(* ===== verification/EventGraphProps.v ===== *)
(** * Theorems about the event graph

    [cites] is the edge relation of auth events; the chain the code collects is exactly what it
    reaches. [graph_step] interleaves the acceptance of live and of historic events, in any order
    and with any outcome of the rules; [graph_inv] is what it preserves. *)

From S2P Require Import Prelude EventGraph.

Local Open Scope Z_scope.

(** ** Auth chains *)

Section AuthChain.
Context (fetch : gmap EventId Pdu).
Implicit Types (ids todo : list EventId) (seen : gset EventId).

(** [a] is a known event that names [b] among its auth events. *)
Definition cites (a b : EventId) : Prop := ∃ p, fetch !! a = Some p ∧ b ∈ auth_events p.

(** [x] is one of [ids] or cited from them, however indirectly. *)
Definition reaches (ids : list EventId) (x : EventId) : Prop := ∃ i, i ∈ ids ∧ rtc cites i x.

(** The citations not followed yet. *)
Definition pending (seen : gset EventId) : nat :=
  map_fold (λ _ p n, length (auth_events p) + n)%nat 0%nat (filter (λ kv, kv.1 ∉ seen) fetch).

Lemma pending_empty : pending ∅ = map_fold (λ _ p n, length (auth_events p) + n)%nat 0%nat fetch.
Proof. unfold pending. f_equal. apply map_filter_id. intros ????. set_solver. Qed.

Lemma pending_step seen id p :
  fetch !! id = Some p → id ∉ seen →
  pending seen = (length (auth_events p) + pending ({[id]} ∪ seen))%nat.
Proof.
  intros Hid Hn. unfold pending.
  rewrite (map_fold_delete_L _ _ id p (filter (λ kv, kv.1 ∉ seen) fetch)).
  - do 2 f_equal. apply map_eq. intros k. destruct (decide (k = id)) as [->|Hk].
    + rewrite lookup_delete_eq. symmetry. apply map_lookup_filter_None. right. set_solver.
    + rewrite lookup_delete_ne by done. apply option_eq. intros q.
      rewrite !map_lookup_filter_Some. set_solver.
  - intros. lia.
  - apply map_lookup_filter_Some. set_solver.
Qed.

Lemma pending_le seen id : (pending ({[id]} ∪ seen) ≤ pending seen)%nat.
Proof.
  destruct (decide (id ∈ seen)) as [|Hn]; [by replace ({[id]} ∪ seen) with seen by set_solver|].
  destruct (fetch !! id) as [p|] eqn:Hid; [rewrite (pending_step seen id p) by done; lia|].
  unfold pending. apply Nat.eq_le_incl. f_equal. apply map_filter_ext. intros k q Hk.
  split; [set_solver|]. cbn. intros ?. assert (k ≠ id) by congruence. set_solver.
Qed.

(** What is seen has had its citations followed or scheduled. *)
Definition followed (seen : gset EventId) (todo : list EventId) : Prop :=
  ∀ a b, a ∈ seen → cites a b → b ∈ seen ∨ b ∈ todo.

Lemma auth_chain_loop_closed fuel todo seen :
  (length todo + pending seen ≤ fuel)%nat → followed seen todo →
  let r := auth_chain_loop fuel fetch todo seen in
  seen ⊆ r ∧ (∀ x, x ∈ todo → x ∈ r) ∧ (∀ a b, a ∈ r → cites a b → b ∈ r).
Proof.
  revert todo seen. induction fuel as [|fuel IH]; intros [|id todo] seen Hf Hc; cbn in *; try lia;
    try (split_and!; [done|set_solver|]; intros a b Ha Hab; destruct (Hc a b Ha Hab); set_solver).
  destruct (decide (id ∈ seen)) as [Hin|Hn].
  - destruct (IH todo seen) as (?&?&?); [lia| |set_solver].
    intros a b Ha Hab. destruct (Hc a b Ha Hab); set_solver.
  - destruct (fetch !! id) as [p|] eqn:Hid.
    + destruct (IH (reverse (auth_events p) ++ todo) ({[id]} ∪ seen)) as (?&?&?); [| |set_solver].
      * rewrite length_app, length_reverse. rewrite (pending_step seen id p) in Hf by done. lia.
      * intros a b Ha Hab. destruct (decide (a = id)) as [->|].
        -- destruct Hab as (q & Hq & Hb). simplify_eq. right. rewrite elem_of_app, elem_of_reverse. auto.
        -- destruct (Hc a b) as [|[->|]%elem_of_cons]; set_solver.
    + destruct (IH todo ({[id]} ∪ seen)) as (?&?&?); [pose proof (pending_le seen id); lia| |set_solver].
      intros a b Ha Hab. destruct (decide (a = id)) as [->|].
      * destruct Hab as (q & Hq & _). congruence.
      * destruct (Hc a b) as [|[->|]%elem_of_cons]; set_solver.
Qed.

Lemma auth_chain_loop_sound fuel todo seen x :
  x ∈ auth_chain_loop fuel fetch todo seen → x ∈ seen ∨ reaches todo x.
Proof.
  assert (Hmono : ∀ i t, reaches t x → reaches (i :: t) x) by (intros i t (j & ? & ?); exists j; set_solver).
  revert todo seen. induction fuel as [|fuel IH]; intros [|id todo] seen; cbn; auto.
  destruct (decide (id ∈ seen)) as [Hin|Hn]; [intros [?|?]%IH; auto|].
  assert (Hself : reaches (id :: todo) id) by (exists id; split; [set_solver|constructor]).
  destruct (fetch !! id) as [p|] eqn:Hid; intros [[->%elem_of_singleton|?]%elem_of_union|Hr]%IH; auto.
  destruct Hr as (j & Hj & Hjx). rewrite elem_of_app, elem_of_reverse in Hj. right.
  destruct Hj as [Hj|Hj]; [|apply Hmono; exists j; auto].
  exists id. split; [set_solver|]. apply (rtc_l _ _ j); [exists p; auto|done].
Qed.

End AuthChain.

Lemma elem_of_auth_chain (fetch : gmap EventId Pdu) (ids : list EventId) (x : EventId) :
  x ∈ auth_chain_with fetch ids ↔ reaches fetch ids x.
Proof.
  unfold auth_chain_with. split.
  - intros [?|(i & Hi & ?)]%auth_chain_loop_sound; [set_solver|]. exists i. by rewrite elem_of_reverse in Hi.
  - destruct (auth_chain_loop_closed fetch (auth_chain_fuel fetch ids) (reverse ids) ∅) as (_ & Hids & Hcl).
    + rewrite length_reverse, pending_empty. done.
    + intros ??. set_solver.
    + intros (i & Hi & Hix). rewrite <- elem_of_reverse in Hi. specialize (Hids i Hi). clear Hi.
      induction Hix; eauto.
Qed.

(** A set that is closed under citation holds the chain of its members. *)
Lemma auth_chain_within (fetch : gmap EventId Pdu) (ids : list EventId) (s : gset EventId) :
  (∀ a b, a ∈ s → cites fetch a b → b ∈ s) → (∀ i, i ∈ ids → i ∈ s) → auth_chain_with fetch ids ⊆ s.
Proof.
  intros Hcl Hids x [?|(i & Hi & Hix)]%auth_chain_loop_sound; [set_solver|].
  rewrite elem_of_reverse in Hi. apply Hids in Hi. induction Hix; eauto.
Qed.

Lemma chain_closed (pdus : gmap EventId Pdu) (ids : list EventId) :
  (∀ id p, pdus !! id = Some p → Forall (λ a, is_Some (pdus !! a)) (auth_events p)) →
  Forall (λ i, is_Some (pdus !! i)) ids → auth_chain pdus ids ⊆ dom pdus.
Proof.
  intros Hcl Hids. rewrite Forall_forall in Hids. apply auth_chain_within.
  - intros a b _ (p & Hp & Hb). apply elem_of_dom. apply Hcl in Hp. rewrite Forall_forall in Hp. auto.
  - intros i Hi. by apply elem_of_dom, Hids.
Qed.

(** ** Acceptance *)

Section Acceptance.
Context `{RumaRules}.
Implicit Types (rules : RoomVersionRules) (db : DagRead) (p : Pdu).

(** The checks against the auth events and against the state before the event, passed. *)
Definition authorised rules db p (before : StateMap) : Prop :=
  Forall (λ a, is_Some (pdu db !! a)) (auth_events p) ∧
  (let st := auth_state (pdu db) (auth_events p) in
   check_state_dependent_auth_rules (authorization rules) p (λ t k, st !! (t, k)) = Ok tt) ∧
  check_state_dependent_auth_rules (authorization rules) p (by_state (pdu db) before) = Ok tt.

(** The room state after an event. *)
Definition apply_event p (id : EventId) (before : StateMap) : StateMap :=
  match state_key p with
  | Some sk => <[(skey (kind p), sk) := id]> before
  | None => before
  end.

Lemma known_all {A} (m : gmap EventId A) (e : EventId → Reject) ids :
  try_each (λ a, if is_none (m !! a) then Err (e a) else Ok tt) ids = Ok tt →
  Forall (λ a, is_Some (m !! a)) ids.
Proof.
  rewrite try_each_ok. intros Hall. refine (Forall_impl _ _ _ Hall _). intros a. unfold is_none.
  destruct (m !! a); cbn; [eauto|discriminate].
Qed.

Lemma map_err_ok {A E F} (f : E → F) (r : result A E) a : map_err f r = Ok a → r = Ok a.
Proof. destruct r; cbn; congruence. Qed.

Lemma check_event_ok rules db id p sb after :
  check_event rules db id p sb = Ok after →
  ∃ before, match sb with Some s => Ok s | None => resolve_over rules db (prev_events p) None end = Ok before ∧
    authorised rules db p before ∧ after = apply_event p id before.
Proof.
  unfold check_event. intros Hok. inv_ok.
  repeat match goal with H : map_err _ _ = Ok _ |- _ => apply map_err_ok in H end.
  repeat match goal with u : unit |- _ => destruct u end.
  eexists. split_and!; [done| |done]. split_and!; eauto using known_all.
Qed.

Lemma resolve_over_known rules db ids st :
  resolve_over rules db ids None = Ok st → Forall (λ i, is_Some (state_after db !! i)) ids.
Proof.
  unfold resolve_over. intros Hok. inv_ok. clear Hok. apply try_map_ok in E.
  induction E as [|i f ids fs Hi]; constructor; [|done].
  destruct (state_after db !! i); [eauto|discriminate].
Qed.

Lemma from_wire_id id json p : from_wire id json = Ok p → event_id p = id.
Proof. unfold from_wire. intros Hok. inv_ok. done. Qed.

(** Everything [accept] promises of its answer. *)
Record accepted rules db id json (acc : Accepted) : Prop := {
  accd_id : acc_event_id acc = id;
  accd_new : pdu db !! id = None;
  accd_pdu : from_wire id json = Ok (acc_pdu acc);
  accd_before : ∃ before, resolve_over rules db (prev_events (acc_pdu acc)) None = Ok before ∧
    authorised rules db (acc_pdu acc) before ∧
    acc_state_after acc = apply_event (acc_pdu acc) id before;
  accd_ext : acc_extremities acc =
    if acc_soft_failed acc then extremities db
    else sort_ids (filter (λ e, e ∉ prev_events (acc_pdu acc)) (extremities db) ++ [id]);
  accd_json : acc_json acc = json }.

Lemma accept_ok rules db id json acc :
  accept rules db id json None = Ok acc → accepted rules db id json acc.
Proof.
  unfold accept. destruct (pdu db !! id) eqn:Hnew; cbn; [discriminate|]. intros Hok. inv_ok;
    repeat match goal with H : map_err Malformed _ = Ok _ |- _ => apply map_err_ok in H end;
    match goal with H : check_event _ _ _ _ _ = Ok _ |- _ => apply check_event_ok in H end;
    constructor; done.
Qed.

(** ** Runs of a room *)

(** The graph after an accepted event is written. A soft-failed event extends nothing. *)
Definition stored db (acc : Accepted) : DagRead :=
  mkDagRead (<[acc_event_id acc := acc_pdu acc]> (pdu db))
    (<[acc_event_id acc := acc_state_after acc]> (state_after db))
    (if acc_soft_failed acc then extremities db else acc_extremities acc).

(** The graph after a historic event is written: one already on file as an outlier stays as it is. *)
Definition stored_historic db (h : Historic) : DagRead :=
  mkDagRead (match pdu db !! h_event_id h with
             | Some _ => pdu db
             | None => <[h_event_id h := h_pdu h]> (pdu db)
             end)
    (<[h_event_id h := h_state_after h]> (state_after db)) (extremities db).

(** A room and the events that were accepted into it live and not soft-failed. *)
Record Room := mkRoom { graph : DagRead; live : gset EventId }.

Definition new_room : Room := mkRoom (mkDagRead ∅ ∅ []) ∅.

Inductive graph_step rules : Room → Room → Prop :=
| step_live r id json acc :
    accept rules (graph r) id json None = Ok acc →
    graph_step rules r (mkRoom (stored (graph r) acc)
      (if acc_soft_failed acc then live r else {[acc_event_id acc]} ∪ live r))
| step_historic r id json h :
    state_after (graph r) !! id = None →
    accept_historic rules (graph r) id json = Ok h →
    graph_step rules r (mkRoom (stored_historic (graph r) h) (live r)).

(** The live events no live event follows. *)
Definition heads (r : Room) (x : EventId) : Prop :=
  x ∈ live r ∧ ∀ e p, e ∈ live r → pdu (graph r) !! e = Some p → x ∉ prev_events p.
----------------------------------------
*EXERCISE AIM:*
Give back exactly the lines from the first line of the records through the line holding "Implicit Types (ids", including both of those lines and leaving out all others.

*RESPONSE TO THIS EXERCISE:*
(* ===== verification/EventGraphProps.v ===== *)
(** * Theorems about the event graph

    [cites] is the edge relation of auth events; the chain the code collects is exactly what it
    reaches. [graph_step] interleaves the acceptance of live and of historic events, in any order
    and with any outcome of the rules; [graph_inv] is what it preserves. *)

From S2P Require Import Prelude EventGraph.

Local Open Scope Z_scope.

(** ** Auth chains *)

Section AuthChain.
Context (fetch : gmap EventId Pdu).
Implicit Types (ids todo : list EventId) (seen : gset EventId).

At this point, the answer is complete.